Only the lines of the data below from the one with "divisor_count_ : Z;" through the one with "ModCache (Some y)" are wanted. Repeat them exactly.

- Opening Delimiter -

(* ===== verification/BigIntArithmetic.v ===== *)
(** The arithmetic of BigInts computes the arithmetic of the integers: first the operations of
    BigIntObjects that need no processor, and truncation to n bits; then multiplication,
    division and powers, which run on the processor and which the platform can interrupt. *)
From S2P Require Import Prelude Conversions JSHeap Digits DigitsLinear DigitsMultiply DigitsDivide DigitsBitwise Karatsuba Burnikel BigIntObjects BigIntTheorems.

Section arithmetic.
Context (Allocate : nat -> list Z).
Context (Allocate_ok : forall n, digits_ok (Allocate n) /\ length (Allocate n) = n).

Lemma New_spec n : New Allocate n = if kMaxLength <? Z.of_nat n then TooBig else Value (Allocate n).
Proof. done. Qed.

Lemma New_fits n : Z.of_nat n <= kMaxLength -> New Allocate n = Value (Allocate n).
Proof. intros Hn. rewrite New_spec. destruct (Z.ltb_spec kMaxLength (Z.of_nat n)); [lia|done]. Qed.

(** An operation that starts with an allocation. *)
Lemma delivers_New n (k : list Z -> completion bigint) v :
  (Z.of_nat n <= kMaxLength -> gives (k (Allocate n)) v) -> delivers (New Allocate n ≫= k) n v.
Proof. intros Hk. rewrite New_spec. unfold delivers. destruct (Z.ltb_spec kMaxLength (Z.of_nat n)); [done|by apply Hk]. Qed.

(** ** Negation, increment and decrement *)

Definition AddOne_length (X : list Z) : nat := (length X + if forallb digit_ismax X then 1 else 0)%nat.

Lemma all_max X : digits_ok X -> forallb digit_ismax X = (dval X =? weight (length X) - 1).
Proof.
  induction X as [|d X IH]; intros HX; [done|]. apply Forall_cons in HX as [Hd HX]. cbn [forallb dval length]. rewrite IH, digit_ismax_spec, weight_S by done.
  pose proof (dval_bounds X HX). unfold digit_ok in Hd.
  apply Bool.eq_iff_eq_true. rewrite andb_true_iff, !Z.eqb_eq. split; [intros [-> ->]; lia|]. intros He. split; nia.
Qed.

- Closing Delimiter -
- Opening Delimiter -

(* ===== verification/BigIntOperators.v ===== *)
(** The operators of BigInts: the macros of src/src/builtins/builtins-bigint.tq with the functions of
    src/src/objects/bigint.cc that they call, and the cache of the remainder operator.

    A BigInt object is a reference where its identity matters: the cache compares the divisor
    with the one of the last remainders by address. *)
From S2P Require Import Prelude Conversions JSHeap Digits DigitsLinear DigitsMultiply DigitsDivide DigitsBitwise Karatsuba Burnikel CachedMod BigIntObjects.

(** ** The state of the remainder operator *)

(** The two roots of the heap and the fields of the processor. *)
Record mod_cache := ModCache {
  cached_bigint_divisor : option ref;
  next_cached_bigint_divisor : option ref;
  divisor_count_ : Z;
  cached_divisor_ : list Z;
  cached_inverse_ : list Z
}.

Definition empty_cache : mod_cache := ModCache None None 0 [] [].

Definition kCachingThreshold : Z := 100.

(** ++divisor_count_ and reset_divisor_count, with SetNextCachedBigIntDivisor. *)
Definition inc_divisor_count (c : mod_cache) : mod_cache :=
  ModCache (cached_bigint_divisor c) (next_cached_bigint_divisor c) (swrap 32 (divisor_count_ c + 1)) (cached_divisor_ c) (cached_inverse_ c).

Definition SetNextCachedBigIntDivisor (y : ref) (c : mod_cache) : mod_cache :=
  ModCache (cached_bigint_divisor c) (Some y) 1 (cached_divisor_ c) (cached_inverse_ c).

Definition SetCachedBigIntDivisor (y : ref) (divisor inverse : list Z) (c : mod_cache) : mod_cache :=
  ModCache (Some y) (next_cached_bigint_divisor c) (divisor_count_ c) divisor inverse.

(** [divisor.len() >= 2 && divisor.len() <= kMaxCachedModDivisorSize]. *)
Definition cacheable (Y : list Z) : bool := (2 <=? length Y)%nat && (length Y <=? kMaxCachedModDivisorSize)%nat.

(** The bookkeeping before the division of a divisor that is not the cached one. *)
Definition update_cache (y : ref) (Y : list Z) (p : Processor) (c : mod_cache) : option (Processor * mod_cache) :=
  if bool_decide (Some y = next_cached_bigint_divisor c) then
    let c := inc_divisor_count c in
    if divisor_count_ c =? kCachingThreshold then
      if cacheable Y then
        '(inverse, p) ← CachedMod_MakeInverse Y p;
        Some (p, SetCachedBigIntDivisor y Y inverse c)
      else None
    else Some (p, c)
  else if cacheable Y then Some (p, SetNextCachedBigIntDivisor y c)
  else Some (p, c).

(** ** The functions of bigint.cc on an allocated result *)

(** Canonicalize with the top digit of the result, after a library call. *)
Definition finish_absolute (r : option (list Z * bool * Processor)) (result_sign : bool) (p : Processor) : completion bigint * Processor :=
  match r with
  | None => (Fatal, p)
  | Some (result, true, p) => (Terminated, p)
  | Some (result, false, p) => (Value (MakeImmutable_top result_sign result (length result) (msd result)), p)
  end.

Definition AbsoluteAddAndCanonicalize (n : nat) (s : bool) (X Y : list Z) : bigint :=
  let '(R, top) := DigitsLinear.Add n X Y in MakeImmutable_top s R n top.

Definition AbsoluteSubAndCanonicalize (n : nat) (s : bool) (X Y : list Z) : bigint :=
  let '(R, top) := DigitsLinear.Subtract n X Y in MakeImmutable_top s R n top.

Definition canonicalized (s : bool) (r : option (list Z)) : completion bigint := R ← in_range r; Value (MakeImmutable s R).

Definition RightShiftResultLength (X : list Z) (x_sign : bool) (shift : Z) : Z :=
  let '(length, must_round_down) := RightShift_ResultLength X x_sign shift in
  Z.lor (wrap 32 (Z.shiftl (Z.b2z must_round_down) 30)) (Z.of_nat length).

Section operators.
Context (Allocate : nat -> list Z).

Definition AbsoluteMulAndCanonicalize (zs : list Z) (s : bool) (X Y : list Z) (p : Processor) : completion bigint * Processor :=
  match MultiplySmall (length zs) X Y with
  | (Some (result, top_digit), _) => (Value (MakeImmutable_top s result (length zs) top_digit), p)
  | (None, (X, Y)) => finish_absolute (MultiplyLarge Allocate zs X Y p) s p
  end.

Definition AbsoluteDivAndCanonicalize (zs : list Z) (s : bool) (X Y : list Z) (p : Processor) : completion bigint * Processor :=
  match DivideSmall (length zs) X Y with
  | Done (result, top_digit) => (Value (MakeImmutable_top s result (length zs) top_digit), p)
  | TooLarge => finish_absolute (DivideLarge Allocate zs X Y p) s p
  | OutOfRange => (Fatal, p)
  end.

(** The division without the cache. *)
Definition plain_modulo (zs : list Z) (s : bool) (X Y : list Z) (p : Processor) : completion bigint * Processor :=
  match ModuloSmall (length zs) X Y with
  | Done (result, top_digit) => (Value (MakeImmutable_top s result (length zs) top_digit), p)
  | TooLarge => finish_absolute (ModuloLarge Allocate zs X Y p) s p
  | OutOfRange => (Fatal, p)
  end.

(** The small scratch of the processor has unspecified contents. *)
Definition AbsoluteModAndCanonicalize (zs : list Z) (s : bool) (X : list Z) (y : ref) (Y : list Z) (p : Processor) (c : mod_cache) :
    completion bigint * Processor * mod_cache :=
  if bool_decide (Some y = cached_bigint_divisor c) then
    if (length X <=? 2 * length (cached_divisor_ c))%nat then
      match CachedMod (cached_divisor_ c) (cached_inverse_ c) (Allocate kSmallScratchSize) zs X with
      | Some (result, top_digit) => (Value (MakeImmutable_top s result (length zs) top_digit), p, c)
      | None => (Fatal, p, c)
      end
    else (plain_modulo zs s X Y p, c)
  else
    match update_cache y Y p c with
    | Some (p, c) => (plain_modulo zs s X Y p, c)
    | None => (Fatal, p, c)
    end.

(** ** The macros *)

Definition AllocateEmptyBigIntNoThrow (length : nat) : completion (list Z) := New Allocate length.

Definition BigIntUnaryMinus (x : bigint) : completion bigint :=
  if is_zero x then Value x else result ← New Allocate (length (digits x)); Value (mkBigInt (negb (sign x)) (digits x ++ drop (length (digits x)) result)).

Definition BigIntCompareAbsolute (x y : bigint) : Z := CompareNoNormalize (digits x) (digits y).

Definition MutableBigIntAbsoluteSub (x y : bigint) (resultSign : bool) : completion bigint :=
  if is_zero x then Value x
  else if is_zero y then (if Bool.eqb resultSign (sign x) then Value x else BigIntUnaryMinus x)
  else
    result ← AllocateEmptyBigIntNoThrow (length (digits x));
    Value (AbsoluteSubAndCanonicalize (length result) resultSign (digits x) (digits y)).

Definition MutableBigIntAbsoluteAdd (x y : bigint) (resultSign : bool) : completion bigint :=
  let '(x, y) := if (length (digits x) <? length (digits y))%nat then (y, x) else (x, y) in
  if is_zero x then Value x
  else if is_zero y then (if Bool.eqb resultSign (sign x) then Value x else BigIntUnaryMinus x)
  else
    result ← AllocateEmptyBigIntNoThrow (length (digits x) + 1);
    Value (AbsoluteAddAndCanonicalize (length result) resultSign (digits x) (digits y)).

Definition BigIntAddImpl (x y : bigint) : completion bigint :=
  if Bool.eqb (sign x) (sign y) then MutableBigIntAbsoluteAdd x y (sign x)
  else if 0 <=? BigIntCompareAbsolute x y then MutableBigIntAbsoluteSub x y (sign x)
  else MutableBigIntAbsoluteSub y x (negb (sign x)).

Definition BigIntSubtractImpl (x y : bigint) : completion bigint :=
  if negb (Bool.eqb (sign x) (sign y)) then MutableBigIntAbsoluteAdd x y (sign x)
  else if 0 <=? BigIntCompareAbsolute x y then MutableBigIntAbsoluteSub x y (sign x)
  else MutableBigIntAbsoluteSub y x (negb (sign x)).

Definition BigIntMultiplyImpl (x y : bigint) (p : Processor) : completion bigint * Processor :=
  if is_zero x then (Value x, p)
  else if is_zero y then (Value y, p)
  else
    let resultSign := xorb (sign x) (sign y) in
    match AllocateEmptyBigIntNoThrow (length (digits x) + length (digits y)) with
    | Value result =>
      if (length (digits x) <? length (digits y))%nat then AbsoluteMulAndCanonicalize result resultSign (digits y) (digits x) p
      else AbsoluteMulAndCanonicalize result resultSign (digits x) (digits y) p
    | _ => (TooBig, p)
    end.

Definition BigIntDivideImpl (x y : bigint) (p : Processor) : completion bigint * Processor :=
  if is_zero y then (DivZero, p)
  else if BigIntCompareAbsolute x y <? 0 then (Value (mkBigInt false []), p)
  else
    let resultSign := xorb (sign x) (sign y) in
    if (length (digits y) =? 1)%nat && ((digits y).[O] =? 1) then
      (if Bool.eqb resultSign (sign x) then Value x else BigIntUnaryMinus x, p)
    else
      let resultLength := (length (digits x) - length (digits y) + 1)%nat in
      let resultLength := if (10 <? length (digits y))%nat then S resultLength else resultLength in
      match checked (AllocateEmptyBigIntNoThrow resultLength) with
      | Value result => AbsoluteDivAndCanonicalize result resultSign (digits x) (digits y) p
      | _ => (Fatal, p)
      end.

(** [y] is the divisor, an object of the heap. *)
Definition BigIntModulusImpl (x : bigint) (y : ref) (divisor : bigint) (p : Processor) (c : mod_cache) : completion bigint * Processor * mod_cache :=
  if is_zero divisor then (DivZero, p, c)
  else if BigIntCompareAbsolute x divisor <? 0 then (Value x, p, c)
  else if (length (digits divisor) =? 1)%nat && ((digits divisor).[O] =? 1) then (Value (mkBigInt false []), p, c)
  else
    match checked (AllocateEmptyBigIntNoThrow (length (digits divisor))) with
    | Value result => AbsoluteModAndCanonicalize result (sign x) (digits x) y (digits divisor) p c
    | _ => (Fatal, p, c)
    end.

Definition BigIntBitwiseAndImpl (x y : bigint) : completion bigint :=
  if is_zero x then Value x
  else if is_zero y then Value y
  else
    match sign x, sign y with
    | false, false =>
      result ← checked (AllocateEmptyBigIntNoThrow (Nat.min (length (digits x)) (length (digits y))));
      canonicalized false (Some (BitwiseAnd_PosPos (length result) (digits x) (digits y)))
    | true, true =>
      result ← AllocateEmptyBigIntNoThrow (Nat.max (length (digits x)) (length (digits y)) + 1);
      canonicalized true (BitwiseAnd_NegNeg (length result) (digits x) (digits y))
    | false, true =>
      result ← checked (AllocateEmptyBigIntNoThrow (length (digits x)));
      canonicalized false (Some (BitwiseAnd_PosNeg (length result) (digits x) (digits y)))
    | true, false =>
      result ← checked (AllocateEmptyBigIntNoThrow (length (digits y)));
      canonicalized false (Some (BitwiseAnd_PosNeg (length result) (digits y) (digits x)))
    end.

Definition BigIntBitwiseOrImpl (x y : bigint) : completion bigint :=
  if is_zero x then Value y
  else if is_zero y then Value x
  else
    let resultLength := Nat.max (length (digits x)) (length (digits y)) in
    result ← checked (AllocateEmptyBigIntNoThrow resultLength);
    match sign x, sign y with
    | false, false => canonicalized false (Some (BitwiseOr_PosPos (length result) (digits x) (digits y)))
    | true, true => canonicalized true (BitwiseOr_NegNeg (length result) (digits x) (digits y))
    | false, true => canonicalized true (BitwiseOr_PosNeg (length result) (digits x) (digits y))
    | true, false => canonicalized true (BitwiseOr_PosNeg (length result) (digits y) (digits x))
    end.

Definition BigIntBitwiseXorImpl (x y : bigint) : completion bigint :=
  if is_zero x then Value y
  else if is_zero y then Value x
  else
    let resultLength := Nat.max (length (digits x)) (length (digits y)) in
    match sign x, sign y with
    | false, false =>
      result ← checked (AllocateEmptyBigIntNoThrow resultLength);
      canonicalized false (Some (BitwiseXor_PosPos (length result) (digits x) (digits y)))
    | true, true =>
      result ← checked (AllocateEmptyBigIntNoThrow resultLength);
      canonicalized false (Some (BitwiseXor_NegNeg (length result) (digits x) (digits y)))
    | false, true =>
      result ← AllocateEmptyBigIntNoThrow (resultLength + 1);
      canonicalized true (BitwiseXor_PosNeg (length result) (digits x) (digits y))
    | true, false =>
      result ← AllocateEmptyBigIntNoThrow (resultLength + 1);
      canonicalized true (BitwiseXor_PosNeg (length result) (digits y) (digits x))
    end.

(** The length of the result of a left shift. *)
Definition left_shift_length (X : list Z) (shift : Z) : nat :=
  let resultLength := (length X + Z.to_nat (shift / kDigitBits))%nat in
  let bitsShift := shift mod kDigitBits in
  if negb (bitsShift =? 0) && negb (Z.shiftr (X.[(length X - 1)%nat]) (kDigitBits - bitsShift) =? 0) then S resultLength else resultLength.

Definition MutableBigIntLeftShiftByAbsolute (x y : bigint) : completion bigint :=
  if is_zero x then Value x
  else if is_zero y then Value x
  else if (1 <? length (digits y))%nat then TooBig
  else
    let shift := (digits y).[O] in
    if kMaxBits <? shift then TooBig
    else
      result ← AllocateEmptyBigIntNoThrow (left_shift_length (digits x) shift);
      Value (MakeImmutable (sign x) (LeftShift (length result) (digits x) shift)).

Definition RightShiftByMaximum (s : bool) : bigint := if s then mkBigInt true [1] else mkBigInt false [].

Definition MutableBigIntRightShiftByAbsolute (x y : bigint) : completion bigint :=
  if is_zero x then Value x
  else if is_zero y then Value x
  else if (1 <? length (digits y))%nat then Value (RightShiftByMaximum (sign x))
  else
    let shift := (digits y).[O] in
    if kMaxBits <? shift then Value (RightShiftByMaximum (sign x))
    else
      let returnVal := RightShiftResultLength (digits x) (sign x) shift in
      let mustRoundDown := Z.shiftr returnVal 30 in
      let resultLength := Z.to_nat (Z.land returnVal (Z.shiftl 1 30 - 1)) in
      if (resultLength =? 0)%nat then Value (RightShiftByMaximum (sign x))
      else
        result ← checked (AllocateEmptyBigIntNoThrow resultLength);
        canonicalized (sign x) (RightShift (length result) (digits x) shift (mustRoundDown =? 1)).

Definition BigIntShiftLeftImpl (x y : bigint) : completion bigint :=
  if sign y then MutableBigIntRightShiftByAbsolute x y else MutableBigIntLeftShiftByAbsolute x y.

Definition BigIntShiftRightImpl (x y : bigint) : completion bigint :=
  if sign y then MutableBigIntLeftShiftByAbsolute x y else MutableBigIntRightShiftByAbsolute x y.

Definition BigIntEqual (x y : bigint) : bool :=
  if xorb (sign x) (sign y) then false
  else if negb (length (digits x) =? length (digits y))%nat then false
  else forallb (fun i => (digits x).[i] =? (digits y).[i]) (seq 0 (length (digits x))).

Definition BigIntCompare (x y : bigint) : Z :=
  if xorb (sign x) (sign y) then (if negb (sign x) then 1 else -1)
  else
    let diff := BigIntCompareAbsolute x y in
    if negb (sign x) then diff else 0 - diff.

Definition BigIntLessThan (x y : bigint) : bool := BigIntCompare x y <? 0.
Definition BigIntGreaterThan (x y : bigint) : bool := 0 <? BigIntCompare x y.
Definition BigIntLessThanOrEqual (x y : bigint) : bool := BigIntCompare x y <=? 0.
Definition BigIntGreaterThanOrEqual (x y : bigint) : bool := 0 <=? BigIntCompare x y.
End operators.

- Closing Delimiter -

** Answer box **
  divisor_count_ : Z;
  cached_divisor_ : list Z;
  cached_inverse_ : list Z
}.

Definition empty_cache : mod_cache := ModCache None None 0 [] [].

Definition kCachingThreshold : Z := 100.

(** ++divisor_count_ and reset_divisor_count, with SetNextCachedBigIntDivisor. *)
Definition inc_divisor_count (c : mod_cache) : mod_cache :=
  ModCache (cached_bigint_divisor c) (next_cached_bigint_divisor c) (swrap 32 (divisor_count_ c + 1)) (cached_divisor_ c) (cached_inverse_ c).

Definition SetNextCachedBigIntDivisor (y : ref) (c : mod_cache) : mod_cache :=
  ModCache (cached_bigint_divisor c) (Some y) 1 (cached_divisor_ c) (cached_inverse_ c).

Definition SetCachedBigIntDivisor (y : ref) (divisor inverse : list Z) (c : mod_cache) : mod_cache :=
  ModCache (Some y) (next_cached_bigint_divisor c) (divisor_count_ c) divisor inverse.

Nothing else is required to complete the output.